EXERCISE BRIEF —
Copy nothing but the lines below running from the line containing "[s1|] eqn:E1; [|discriminate]." through the line containing "[s3|] eqn:E3; [|discriminate].", both end lines included.

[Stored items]
══════
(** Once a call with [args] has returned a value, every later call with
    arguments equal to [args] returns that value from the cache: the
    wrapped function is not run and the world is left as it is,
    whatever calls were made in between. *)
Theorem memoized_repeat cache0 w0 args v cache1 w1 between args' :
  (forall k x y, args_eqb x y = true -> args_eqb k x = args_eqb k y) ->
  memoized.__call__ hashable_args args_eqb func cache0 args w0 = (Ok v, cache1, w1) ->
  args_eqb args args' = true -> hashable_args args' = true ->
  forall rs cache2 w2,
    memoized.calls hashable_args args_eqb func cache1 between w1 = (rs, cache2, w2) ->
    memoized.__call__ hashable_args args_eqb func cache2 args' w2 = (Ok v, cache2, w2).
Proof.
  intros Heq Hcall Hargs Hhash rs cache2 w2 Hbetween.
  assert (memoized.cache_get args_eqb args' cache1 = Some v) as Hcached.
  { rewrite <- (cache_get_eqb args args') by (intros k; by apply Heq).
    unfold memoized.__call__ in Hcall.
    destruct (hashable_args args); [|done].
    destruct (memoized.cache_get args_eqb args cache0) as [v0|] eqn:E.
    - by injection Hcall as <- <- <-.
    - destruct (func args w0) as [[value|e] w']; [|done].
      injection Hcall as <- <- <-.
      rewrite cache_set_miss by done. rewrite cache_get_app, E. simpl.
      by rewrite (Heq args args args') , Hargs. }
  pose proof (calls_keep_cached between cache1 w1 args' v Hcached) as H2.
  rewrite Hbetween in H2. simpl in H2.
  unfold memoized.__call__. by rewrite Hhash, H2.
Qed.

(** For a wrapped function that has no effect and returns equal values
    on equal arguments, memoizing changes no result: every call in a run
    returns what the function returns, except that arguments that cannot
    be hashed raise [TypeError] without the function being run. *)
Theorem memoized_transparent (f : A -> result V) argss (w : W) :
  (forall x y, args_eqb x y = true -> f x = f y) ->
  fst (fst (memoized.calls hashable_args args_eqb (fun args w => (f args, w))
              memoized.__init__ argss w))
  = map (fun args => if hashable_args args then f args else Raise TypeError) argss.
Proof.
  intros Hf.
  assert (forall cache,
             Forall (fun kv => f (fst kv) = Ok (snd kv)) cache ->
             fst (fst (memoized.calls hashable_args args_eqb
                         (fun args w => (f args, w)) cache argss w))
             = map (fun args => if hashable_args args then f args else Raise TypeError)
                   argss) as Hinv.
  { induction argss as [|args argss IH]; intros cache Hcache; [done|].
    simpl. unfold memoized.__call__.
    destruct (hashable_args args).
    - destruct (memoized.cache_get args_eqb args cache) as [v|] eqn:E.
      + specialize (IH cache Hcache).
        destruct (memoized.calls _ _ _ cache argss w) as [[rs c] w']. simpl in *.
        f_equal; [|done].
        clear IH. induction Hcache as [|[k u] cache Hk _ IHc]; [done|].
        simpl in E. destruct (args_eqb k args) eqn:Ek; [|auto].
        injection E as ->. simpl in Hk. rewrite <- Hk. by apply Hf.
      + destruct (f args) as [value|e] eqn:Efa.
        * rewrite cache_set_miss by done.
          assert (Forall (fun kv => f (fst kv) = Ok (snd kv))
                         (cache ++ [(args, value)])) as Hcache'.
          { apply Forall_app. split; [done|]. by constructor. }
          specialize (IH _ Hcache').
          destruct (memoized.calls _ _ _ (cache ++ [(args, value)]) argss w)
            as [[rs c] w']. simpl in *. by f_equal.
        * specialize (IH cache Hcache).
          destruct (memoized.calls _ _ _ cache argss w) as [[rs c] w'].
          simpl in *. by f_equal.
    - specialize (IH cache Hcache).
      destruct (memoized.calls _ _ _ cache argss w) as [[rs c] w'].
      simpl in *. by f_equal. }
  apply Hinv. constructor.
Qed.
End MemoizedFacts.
══════
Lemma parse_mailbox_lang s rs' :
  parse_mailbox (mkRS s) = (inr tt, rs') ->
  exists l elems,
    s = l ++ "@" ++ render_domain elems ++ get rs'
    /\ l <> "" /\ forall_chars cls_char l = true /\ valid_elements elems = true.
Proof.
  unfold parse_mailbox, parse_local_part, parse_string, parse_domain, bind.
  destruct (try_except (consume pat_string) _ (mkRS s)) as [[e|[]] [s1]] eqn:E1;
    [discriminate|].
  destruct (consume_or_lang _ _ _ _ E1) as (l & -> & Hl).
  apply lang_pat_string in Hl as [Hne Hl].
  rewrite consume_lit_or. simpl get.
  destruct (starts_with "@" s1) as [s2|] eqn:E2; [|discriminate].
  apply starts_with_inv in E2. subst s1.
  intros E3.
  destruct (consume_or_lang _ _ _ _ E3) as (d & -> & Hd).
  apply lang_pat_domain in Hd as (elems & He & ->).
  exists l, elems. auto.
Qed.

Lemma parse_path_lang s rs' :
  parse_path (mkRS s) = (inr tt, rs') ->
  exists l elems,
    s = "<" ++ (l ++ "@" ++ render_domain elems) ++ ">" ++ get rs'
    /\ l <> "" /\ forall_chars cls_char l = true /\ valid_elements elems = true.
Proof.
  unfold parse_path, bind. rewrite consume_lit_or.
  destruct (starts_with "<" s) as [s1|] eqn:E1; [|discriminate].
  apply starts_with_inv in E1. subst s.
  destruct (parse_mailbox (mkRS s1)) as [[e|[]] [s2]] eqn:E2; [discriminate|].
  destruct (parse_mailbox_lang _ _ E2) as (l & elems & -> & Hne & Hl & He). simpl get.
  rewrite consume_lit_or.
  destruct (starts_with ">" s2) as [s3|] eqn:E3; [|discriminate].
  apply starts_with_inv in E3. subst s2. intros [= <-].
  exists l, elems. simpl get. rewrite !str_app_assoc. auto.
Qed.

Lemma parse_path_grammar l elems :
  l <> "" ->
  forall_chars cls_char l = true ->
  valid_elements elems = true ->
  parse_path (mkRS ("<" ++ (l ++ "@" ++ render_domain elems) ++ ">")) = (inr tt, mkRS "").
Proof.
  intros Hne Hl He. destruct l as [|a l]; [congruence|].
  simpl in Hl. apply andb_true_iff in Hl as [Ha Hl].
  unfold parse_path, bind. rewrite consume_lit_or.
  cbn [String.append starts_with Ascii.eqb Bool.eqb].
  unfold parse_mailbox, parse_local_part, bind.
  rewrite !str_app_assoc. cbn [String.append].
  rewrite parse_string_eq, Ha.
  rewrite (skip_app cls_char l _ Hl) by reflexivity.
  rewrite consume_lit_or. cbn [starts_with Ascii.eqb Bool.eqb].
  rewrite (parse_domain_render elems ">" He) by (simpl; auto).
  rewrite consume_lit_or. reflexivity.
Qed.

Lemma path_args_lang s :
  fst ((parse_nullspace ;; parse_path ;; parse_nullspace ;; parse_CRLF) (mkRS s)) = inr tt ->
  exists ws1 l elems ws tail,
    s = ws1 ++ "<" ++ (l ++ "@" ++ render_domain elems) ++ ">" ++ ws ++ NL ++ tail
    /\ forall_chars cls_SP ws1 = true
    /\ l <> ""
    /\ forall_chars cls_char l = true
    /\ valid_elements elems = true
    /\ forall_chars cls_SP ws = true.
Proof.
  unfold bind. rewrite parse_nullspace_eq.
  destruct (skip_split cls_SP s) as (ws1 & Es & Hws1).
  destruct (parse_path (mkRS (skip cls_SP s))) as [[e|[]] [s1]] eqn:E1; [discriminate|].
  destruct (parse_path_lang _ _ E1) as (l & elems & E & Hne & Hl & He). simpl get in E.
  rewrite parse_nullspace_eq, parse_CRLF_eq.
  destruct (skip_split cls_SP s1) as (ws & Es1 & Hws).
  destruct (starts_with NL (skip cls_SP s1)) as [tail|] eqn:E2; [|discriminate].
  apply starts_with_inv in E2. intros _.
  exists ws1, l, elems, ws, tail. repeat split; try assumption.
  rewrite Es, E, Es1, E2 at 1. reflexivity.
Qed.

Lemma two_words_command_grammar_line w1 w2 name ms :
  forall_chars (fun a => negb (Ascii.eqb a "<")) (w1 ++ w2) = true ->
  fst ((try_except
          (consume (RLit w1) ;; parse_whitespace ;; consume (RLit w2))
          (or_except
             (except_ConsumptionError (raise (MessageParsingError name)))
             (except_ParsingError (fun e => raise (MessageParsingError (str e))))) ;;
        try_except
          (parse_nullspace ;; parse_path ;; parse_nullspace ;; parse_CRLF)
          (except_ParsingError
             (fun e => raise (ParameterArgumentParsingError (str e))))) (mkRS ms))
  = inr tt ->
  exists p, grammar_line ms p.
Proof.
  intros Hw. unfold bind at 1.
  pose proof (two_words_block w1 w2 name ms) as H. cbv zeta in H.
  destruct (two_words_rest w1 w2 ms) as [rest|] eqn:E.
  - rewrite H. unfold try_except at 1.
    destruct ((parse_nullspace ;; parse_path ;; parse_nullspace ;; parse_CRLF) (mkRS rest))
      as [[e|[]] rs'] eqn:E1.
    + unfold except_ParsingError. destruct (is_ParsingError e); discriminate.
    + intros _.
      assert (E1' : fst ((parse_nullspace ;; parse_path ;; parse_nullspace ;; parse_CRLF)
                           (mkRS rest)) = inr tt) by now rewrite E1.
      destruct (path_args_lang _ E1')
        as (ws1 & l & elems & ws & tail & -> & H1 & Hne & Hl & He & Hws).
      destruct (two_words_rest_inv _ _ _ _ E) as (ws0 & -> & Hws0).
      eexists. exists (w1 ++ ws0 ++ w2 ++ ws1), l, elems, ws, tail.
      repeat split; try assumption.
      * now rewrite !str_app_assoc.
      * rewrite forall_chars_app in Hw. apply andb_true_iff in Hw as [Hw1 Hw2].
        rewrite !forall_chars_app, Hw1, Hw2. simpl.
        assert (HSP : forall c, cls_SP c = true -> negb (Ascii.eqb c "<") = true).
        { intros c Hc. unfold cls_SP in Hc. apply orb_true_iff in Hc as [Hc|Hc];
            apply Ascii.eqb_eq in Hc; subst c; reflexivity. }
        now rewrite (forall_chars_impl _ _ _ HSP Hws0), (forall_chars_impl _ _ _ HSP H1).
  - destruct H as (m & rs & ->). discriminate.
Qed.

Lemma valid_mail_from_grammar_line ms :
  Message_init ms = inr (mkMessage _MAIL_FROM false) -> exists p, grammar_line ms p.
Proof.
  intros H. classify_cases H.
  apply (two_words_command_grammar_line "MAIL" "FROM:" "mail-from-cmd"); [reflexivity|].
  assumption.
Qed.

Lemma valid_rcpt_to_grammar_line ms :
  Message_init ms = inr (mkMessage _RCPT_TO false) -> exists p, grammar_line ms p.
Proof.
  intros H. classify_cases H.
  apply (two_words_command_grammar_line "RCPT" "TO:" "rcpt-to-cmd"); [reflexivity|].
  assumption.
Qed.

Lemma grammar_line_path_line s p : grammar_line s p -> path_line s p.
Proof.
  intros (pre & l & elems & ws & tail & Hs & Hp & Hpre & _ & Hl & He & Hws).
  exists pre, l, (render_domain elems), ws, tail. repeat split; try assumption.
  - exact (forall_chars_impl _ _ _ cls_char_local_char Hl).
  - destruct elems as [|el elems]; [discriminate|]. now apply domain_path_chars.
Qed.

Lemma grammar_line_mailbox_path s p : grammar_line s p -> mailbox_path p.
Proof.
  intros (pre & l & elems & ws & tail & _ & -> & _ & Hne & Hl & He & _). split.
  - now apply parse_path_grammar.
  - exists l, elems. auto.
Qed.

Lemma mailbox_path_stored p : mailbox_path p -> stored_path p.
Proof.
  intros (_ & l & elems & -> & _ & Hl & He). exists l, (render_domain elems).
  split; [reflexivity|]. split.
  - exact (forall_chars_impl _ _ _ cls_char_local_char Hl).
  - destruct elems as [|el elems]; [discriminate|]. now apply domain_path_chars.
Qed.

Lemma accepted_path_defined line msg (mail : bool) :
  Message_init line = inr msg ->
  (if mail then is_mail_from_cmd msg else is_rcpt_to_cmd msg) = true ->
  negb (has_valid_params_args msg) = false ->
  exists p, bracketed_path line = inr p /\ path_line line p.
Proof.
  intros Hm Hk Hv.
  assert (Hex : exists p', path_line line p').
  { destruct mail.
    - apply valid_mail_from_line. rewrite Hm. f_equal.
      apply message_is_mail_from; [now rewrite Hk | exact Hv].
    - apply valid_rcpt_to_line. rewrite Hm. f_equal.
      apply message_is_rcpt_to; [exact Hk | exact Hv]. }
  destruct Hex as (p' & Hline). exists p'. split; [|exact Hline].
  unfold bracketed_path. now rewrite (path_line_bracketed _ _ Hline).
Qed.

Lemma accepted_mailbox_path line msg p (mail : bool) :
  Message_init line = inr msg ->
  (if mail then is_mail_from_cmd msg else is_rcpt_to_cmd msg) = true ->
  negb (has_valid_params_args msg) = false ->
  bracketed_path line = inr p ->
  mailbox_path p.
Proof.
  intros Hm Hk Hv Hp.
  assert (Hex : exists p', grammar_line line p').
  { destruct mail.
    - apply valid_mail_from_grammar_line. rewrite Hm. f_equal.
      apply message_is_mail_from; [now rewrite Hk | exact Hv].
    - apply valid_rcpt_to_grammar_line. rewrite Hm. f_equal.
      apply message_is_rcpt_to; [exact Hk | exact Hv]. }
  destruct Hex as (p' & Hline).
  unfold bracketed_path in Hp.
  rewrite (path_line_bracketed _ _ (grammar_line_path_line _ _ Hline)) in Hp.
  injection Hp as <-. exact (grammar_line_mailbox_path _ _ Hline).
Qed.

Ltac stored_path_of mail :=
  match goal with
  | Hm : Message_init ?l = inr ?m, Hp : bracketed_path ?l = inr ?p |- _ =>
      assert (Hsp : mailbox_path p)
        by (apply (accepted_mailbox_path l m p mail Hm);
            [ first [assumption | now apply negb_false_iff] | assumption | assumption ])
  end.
══════
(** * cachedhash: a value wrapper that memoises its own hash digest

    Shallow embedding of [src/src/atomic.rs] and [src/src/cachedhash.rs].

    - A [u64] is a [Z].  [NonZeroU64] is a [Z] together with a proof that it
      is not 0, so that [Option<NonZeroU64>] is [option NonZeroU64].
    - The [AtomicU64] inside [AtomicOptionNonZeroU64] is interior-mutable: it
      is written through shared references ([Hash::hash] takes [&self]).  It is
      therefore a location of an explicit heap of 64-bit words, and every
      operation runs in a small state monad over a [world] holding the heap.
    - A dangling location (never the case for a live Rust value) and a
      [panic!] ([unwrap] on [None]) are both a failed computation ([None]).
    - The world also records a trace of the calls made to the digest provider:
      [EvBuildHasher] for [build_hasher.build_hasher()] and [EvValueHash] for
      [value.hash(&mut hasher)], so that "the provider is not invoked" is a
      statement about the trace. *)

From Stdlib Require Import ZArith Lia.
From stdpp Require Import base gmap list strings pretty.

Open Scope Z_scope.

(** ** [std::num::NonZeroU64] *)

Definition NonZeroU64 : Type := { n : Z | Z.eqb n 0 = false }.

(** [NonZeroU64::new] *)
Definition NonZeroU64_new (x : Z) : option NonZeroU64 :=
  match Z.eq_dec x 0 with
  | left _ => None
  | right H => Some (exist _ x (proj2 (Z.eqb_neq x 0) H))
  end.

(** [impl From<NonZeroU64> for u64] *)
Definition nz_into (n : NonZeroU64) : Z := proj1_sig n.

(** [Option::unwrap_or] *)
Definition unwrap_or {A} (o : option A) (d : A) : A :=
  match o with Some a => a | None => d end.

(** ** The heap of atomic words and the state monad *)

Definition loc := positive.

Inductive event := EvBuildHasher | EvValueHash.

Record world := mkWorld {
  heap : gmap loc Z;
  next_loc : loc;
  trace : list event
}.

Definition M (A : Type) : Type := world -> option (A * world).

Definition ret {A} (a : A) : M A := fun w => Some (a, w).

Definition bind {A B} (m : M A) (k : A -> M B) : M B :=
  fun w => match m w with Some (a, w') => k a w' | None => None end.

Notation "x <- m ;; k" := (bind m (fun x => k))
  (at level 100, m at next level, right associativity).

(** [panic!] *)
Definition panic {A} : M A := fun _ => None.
══════
ANSWER BOX —
  destruct (starts_with "<" s) as [s1|] eqn:E1; [|discriminate].
  apply starts_with_inv in E1. subst s.
  destruct (parse_mailbox (mkRS s1)) as [[e|[]] [s2]] eqn:E2; [discriminate|].
  destruct (parse_mailbox_lang _ _ E2) as (l & elems & -> & Hne & Hl & He). simpl get.
  rewrite consume_lit_or.
  destruct (starts_with ">" s2) as [s3|] eqn:E3; [|discriminate].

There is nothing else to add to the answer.